4.7              Transfer of personal information of EEA data subjects out of the EEA

將歐洲經濟區資料主體的個人資訊轉移出歐洲經濟區

4.7.1          Due to the global nature of the services that we provide, it is sometimes necessary for us to share the personal information of data subjects in the EEA with parties outside the EEA, for example:

由於我們提供的服務具有全球性,有時我們有必要與歐洲經濟區以外的各方共用歐洲經濟區資料主體的個人資訊,例如:

(a)              with our offices outside the EEA;

與我們在歐洲經濟區之外的辦事處共用;

(b)              with our service providers located outside the EEA;

與位於歐洲經濟區以外的服務提供者分享;

(c)               if the data subject is based outside the EEA; or

當資料主體在歐洲經濟區工作生活;

(d)              where there is an international dimension to the services we are providing to the data subject.

我們正在向資料主體提供的服務具有國際性元素。

4.7.2          These transfers are subject to special rules under European data protection law.

這些轉移受歐洲資料保護法下的特殊規定約束。

4.7.3          The Company may transfer personal information outside the EEA to:

公司可將個人資訊轉移出歐洲經濟區至:

(a)              a country, territory or organisation that is designated as having an adequate level of protection; or

被指定的具有適當保護水準的國家、地區或組織;

(b)              an organisation receiving the information that has provided adequate safeguards by way of binding corporate rules, standard data protection clauses or compliance with an approved code of conduct.

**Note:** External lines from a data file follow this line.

(* ===== verification/TypeIds.v ===== *)
(** * Identifiers of types

    Every class gets one identifier, and when the identifier is known its
    description is in the symbols file, behind those of the super classes. *)

From Stdlib Require Import ZArith Lia String.
From stdpp Require Import gmap.
From S2P Require Import Prelude EventsWriter EventsRuntime StackTraces AllocationSites SymbolsWriter SymbolsParser SymbolsRoundtrip.

Module TypesSpec.
Import SymbolsWriter AllocatedTypes SymbolsTheorem RecordSpec.

Lemma supers_shorter k k' : k' ∈ supers k -> (length (supers k') < length (supers k))%nat.
Proof.
  induction k as [a n i|a k IH n i]; cbn [supers]; [by intros ?%elem_of_nil|].
  cbn [length]. intros [-> | H%IH]%elem_of_cons; lia.
Qed.

Section Types.
Variable text : Z -> list Z.

(** The classes of the program: closed under super classes, one object per
    class. *)
Variable loaded : klass -> Prop.
Hypothesis loaded_super : forall k k', loaded k -> super k = Some k' -> loaded k'.
Hypothesis loaded_address : forall k k', loaded k -> loaded k' -> address k = address k' -> k = k'.
Hypothesis loaded_describable : forall k, loaded k -> describable k.

(** The file at the beginning. *)
Variable w : AllocationTracingIO.io.

Lemma loaded_supers k k' : loaded k -> k' ∈ supers k -> loaded k'.
Proof.
  induction k as [a n i|a k IH n i]; cbn [supers]; intros Hk; [by intros ?%elem_of_nil|].
  intros [-> | Hin]%elem_of_cons; [by eapply loaded_super|]. apply IH; [by eapply loaded_super|done].
Qed.

Definition super_id (s : types) (k : klass) : Z :=
  match super k with Some k => get_allocated_type_identifier s k | None => ALLOCATED_TYPE_IDENTIFIER_UNKNOWN end.

(** The records [rs] are in the file; the classes at the addresses [P] have
    an identifier, but are not written yet. *)
Record inv (P : Z -> Prop) (s : types) (rs : list symbol) : Prop := {
  inv_next : 2 <= next_allocated_type_identifier s < 2 ^ 31;
  inv_file : symbols s = foldl (write_symbol text) w rs;
  inv_range : forall a id, identifiers s !! a = Some id -> 2 <= id < next_allocated_type_identifier s;
  inv_inj : forall a b id, identifiers s !! a = Some id -> identifiers s !! b = Some id -> a = b;
  inv_written : forall a id, identifiers s !! a = Some id -> ~ P a -> exists k, loaded k /\ address k = a /\
    SType id (super_id s k) k ∈ rs /\ (forall k', super k = Some k' -> is_Some (identifiers s !! address k'));
  inv_only : forall id sid k, SType id sid k ∈ rs -> loaded k /\ identifiers s !! address k = Some id /\ ~ P (address k);
  inv_once : NoDup (type_ids rs);
  inv_good : Forall (symbol_ok text) rs;
}.

Lemma inv_weaken P Q s rs : (forall a, P a <-> Q a) -> inv P s rs -> inv Q s rs.
Proof.
  intros H []. split; try done.
  - intros a id Ha Hq. apply inv_written0; [done|]. by rewrite H.
  - intros id sid k Hin. destruct (inv_only0 id sid k Hin) as (? & ? & ?). by rewrite <- H.
Qed.
Lemma with_info_at s p i j q : info_at s p = Some i -> info_at (with_info s p j) q = if decide (q = p) then Some j else info_at s q.
Proof.
  intros E. unfold info_at, with_info. cbn [allocation_site_infos]. destruct (decide (q = p)) as [->|Hne].
  - apply list_lookup_insert_eq. by eapply lookup_lt_Some.
  - by apply list_lookup_insert_ne.
Qed.

Lemma equals_wildcard i j k : allocated_type_id i = 0 -> call_sites k = call_sites i -> equals i j false = false -> equals k j false = false.
Proof.
  intros H0 Hc H. destruct (equals k j false) eqn:E; [|done]. apply equals_true in E as [E _]. rewrite <- H. symmetry.
  apply equals_true. split; [congruence|by right; left].
Qed.

Lemma equals_sym i j : equals i j false = equals j i false.
Proof. apply eq_true_iff_eq. rewrite !equals_true. intuition congruence. Qed.

Lemma set_type_inv s m rs id p i type :
  inv' s m rs -> m !! id = Some p -> info_at s p = Some i -> allocated_type_id i = 0 -> type_ok s type ->
  let s' := with_info s p (Info (call_sites i) type (savable i)) in inv (fun x => x = id) s' m rs /\ later s m s' m.
Proof.
  intros Hi Hm Ei H0 Htype s'. assert (forall q, info_at s' q = if decide (q = p) then Some (Info (call_sites i) type (savable i)) else info_at s q) as Hat
    by (intros q; by eapply with_info_at).
  pose proof Hi as [Ht Hmaps Hwf Hk Hb Hinj Hiss Hs Hbig Hap Hw Hin Hd Hc Hr Hinst]. split; split; try done.
  - apply (wf_ext (hash_at s)); [done|]. intros [q id'] _. unfold hash_at. cbn [fst]. rewrite Hat. destruct (decide (q = p)) as [->|]; [|done].
    by rewrite Ei.
  - intros id' q Hm'. destruct (Hiss id' q Hm') as [H1 H2]. split; [done|]. rewrite Hat. by destruct (decide (q = p)).
  - intros q q' id1 id2 j j' Hq Hq' Hne. rewrite !Hat. destruct (decide (q = p)) as [->|Hqp], (decide (q' = p)) as [->|Hqp']; [done| | |by apply (Hap q q' id1 id2)].
    + intros [= <-] Ej. eapply (equals_wildcard i); [done|done|]. by apply (Hap p q' id1 id2).
    + intros Ej [= <-]. rewrite equals_sym. eapply (equals_wildcard i); [done|done|]. rewrite equals_sym. by apply (Hap q p id1 id2).
  - intros id' q j Hm'. rewrite Hat. destruct (decide (q = p)) as [->|Hqp]; [|intros Ej Hj _; apply (Hw id' q j); tauto].
    intros [= <-] _ []. by apply (Hinj id' id p).
  - intros q j. rewrite Hat. destruct (decide (q = p)) as [->|Hqp]; [|by apply Hin]. intros [= <-]. split; [|done]. apply (Hin p i Ei).
  - unfold s', with_info. cbn [allocation_site_infos]. by rewrite length_insert.
  - unfold s', with_info. cbn [allocation_site_infos]. by rewrite length_insert.
  - intros id' q j Hm' Hid'. rewrite Hat. destruct (decide (q = p)) as [->|Hqp]; [|by apply (Hinst id' q)]. intros _.
    destruct (Hinst id' p i Hm' Hid' Ei) as (k & _ & _ & E). by destruct (type_of_known _ s m rs k _ Hi E).
  - intros q j Ej. rewrite Hat. destruct (decide (q = p)) as [->|Hqp]; [|by exists j]. eexists. split; [done|]. assert (j = i) as -> by congruence. done.
Qed.

(** The type a description has after it was checked for [type]. *)
Definition refined (i : info) (type : Z) : Z := if allocated_type_id i =? 0 then type else allocated_type_id i.

(** Numbers of identifiers. *)
Definition used (s : tables) : Z := Z.of_nat (length (allocation_site_infos s)).
(* ===== verification/SiteTheorems.v ===== *)
(** * Identifiers of allocation sites are known to the analyzer

    Sequences of requests to the table of allocation sites, and what the
    analyzer reads from the symbols file afterwards. *)

From Stdlib Require Import ZArith Lia String.
From stdpp Require Import gmap.
From S2P Require Import Prelude MapInterface PrefixTreeMap EventsWriter EventsRuntime Dict StackTraces AllocationSites SymbolsWriter SymbolsParser.
From S2P Require Import SymbolsRoundtrip TypeIds SiteTables SiteInvariant.

Module SiteRuns.
Import AllocatedTypes AllocationSites Dict DictSpec DictMap SymbolsTheorem RecordSpec SitesInv.

(** A request for a site, with a class that may not be known yet; the class
    of the earlier request [j] becomes known; an alternate class for the site
    of the earlier request [j]. *)
Inductive op :=
| OSite (l : list CallSite) (k : option klass) (relax deviant : bool)
| OCheck (j : nat) (k : klass)
| OAlternate (j : nat) (k : klass).

Section Runs.
Context {M : Type} `{!Map M (list Z) Z}.
Variable max_depth : Z.
Variable extend : bool.
Variable text : Z -> list Z.
Variable class_loader_data : Z -> Z.
Variable plain : Z -> list Z.
Variable is_valid_method : Z -> bool.

Abbreviation tables := (tables M).
Abbreviation history := (list (list CallSite * Z)).

(** The new entry of the history: the stack and the identifier. *)
Definition perform (s : tables) (h : history) (o : op) : option (tables * (list CallSite * Z)) :=
  match o with
  | OSite l k relax deviant =>
      '(s, id) ← method_to_allocation_site max_depth extend text class_loader_data plain is_valid_method s l k relax deviant; Some (s, (l, id))
  | OCheck j k => '(l, id) ← h !! j; s ← check_allocation_site text s id (Some k); Some (s, (l, id))
  | OAlternate j k =>
      '(l, id) ← h !! j;
      '(s, id) ← allocation_site_to_allocation_site_with_alternate_type max_depth extend text class_loader_data plain is_valid_method s id (Some k);
      Some (s, (l, id))
  end.

Fixpoint run (s : tables) (h : history) (ops : list op) : option (tables * history) :=
  match ops with
  | [] => Some (s, h)
  | o :: ops => '(s, e) ← perform s h o; run s (h ++ [e]) ops
  end.

Variable loaded : klass -> Prop.

Definition class_of (o : op) : option klass := match o with OSite _ k _ _ => k | OCheck _ k | OAlternate _ k => Some k end.

(** [n]: the number of earlier requests. *)
Definition op_ok (n : nat) (o : op) : Prop :=
  is_loaded loaded (class_of o) /\
  match o with
  | OSite l k relax _ => stack_ok text l /\ (relax = true -> k <> None)
  | OCheck j _ | OAlternate j _ => (j < n)%nat
  end.

Definition ops_ok (ops : list op) : Prop := forall i o, ops !! i = Some o -> op_ok i o.

(** Identifiers of types that the requests may need: a request asks for the
    identifier of its class up to three times. *)
Definition classes_needed (ops : list op) : Z := 3 * Z.of_nat (length (concat ((fun o => classes (class_of o)) <$> ops))).

Hypothesis loaded_super : forall k k', loaded k -> super k = Some k' -> loaded k'.
Hypothesis loaded_address : forall k k', loaded k -> loaded k' -> address k = address k' -> k = k'.
Hypothesis loaded_describable : forall k, loaded k -> describable k.
Hypothesis loaded_plain : forall k, loaded k -> oop_is_instanceMirror k = false.
Variable w : AllocationTracingIO.io.

Abbreviation inv' := (inv max_depth text loaded w (fun _ => False)).
Abbreviation depth_of := (depth_of max_depth).

(** There were so few requests that no stack was shortened. *)
Variable plenty : Prop.

Definition good (s : tables) (m : gmap Z nat) (o : op) (e : list CallSite * Z) : Prop :=
  exists n, (0 < n <= depth_of e.1)%nat /\ (plenty -> n = depth_of e.1) /\
    match o with
    | OSite l k _ _ => l = e.1 /\ answered s m l k e.2 n
    | OCheck _ _ => describes s m e.1 None e.2 n
    | OAlternate _ k => describes s m e.1 (Some k) e.2 n
    end.

Lemma good_describes s m o e : good s m o e -> exists n, (0 < n <= depth_of e.1)%nat /\ (plenty -> n = depth_of e.1) /\
  describes s m e.1 (match o with OCheck _ _ => None | _ => class_of o end) e.2 n.
Proof. intros (n & Hn & Hp & H). exists n. split_and!; try done; try lia. destruct o; [|done..]. destruct H as [-> H]. by apply answered_describes. Qed.

Lemma good_later s m rs s' m' o e : inv' s m rs -> later s m s' m' -> good s m o e -> good s' m' o e.
Proof.
  intros Hi Hl (n & Hn & Hp & H). exists n. split; [done|]. split; [done|]. destruct o; [|by eapply describes_later..].
  destruct H as [-> H]. split; [done|]. by eapply answered_later.
Qed.

Lemma describes_weak (s : tables) m l k id n : describes s m l k id n -> describes s m l None id n.
Proof. intros (p & i & H1 & H2 & H3 & _). by exists p, i. Qed.

Lemma not_yellow (s : tables) m rs : inv' s m rs -> used s <= 29475 -> in_zone s 10 = false.
Proof.
  intros Hi Hu. pose proof (inv_count _ _ _ _ _ _ _ _ Hi) as Hc. pose proof (inv_small _ _ _ _ _ _ _ _ Hi) as Hs. pose proof (inv_big _ _ _ _ _ _ _ _ Hi) as Hb.
  unfold used in Hu. unfold in_zone. change last_id_small with 32767. change last_id_big with 8388607.
  apply orb_false_intro; apply Z.ltb_ge; lia.
Qed.

Lemma perform_spec s m rs ops h o :
  inv' s m rs -> Forall2 (good s m) ops h -> op_ok (length h) o -> used s < 2 ^ 15 - 16 -> (plenty -> used s <= 29475) ->
  next_type s + 3 * Z.of_nat (length (classes (class_of o))) < 2 ^ 31 ->
  exists s' l id new m', perform s h o = Some (s', (l, id)) /\ inv' s' m' (rs ++ new) /\ later s m s' m' /\ good s' m' o (l, id) /\
    used s' <= used s + 1 /\ next_type s' <= next_type s + 3 * Z.of_nat (length (classes (class_of o))) /\
    match o with OSite l' (Some k) _ _ => forall id0, answered s m l' (Some k) id0 (depth_of l') -> id = id0 | _ => True end.
Proof.
  intros Hi Hh [Hk Hok] Hu Hp Hb. assert (plenty -> in_zone s 10 = false) as Hz by (intros H; apply (not_yellow s m rs Hi); auto).
  destruct o as [l k relax deviant|j k|j k]; cbn [perform class_of is_loaded] in *.
  - destruct Hok as [Hl Hrelax]. destruct (method_spec max_depth extend text class_loader_data plain is_valid_method loaded
      loaded_super loaded_address loaded_describable loaded_plain w s m rs l k relax deviant Hi Hu Hk ltac:(lia) Hl Hrelax)
      as (s' & id & new & m' & n & -> & Hi' & Hl' & Ha & Hn & Hz' & Hsame & Hu' & Hb').
    exists s', l, id, new, m'. split_and!; try done; try lia; [by exists n; auto|]. destruct k as [k|]; [|done]. intros id0. by apply Hsame.
  - destruct (lookup_lt_is_Some_2 h j Hok) as [[l id] Ej]. rewrite Ej. cbn [mbind option_bind].
    destruct (Forall2_lookup_r _ _ _ _ _ Hh Ej) as (o' & _ & Hg). apply good_describes in Hg as (n & Hn & Hpn & Hd%describes_weak). cbn [fst snd] in *.
    pose proof Hd as (p & i & Hm & Ei & _ & _).
    destruct (check_spec max_depth text class_loader_data plain is_valid_method loaded loaded_super loaded_address loaded_describable loaded_plain w s m rs id p i (Some k) Hi Hm Ei Hk)
      as (s' & new & type & -> & Hi' & Hl' & _ & _ & _ & Hu' & Hb'); [lia|].
    exists s', l, id, new, m. split_and!; try done; try lia. exists n. cbn [fst snd]. split_and!; try done; try lia.
    exact (describes_later max_depth text loaded w _ s m rs s' m l None id n Hi Hl' Hd).
  - destruct (lookup_lt_is_Some_2 h j Hok) as [[l id] Ej]. rewrite Ej. cbn [mbind option_bind].
    destruct (Forall2_lookup_r _ _ _ _ _ Hh Ej) as (o' & _ & Hg). apply good_describes in Hg as (n & Hn & Hpn & Hd). cbn [fst snd] in *.
    destruct (alternate_spec max_depth extend text class_loader_data plain is_valid_method loaded loaded_super loaded_address loaded_describable
      loaded_plain w s m rs l _ id n k Hi Hu Hk Hb Hd Hn) as (s' & id' & new & m' & n' & -> & Hi' & Hl' & Hd' & Hn' & Hz' & Hu' & Hb').
    exists s', l, id', new, m'. split_and!; try done; try lia. exists n'. cbn [fst snd]. split_and!; try done; try lia.
    intros H. by rewrite Hz', Hpn by auto.
Qed.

一個已通過有約束力的公司規則、標準資料保護條款或遵守已批准的行為規範的方式來提供適當保障措施的組織。

4.7.4          In the absence of a European Commission adequacy decision, or of appropriate safeguards, we may need to transfer personal information of an EEA data subject to non-EEA countries where this is necessary for the performance of a contract or the implementation of pre-contractual measures.

在沒有歐盟委員會適當性決定(指擬將個人資料轉移至的國家、地區或組織是否具有適當保護水準的決定)或適當保障措施的情況下,我們可能需要將歐洲經濟區資料主體的個人資訊轉移至履行合同或執行合同前措施所必需的非歐洲經濟區國家。

4.7.5          There may also be circumstances where we ask for the explicit consent of an EEA data subject to the transfer of personal information to a non-EEA country for purposes other than the performance of a contract or the implementation of pre-contractual measures. In such circumstances, we will inform the data subject of the increased risks of such transfer due to the absence of safeguards and the fact that these non-EEA countries (for example, the People's Republic of China) do not have the same data protection laws as the EEA.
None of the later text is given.